## Problem statement
Show all lines from the records below in which the string "intro" is present.

Stored data entries:
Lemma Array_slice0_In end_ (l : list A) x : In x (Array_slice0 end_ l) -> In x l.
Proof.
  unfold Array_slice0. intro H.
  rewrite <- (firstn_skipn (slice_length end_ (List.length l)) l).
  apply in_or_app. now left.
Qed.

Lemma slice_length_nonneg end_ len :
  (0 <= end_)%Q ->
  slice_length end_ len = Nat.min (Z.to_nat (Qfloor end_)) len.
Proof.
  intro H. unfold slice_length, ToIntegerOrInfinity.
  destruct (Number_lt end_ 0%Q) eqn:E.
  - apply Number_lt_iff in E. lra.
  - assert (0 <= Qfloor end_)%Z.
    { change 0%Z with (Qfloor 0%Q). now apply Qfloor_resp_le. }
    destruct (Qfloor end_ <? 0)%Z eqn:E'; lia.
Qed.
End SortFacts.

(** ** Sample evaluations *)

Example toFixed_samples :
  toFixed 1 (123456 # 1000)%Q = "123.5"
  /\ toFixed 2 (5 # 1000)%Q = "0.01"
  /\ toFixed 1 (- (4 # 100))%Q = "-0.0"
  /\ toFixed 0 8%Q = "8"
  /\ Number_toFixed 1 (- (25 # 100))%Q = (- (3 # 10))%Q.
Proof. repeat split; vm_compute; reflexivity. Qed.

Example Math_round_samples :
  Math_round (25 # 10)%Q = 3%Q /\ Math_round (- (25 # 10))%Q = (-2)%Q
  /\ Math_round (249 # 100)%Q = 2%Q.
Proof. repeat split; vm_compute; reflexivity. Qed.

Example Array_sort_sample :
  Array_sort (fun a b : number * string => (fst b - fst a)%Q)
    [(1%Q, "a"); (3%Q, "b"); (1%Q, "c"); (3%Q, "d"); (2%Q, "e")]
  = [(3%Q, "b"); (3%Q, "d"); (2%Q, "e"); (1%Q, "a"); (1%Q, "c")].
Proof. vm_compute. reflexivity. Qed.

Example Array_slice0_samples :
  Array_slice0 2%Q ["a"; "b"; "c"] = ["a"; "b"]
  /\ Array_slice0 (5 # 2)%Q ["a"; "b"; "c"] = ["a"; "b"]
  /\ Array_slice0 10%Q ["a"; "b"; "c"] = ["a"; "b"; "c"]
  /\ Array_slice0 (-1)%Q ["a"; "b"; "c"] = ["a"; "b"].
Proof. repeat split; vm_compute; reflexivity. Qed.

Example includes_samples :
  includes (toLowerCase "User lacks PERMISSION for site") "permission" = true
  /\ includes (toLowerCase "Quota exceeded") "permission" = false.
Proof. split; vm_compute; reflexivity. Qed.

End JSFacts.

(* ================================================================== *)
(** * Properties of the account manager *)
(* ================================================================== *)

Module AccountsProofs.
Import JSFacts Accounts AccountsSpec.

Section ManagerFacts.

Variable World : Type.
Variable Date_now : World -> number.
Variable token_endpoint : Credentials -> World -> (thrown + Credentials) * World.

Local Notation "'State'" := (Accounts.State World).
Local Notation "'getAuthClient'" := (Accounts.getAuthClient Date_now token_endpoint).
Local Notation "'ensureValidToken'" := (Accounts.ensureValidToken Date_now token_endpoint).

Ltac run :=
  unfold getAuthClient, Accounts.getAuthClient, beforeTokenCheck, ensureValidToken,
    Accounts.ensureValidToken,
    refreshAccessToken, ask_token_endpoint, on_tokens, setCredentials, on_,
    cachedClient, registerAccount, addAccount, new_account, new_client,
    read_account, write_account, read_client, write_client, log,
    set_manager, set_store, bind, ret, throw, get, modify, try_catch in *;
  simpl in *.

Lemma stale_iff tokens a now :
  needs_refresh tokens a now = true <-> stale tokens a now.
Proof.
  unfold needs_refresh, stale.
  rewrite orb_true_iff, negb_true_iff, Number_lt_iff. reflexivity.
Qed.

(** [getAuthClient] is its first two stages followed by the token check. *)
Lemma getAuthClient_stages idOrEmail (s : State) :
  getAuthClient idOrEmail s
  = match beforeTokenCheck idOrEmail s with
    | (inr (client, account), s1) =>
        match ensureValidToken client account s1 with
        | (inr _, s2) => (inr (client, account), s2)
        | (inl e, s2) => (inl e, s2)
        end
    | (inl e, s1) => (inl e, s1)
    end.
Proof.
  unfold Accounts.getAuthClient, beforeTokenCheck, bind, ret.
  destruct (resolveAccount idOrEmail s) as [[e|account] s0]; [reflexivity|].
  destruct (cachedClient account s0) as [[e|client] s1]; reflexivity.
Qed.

## Response
  unfold Array_slice0. intro H.
  intro H. unfold slice_length, ToIntegerOrInfinity.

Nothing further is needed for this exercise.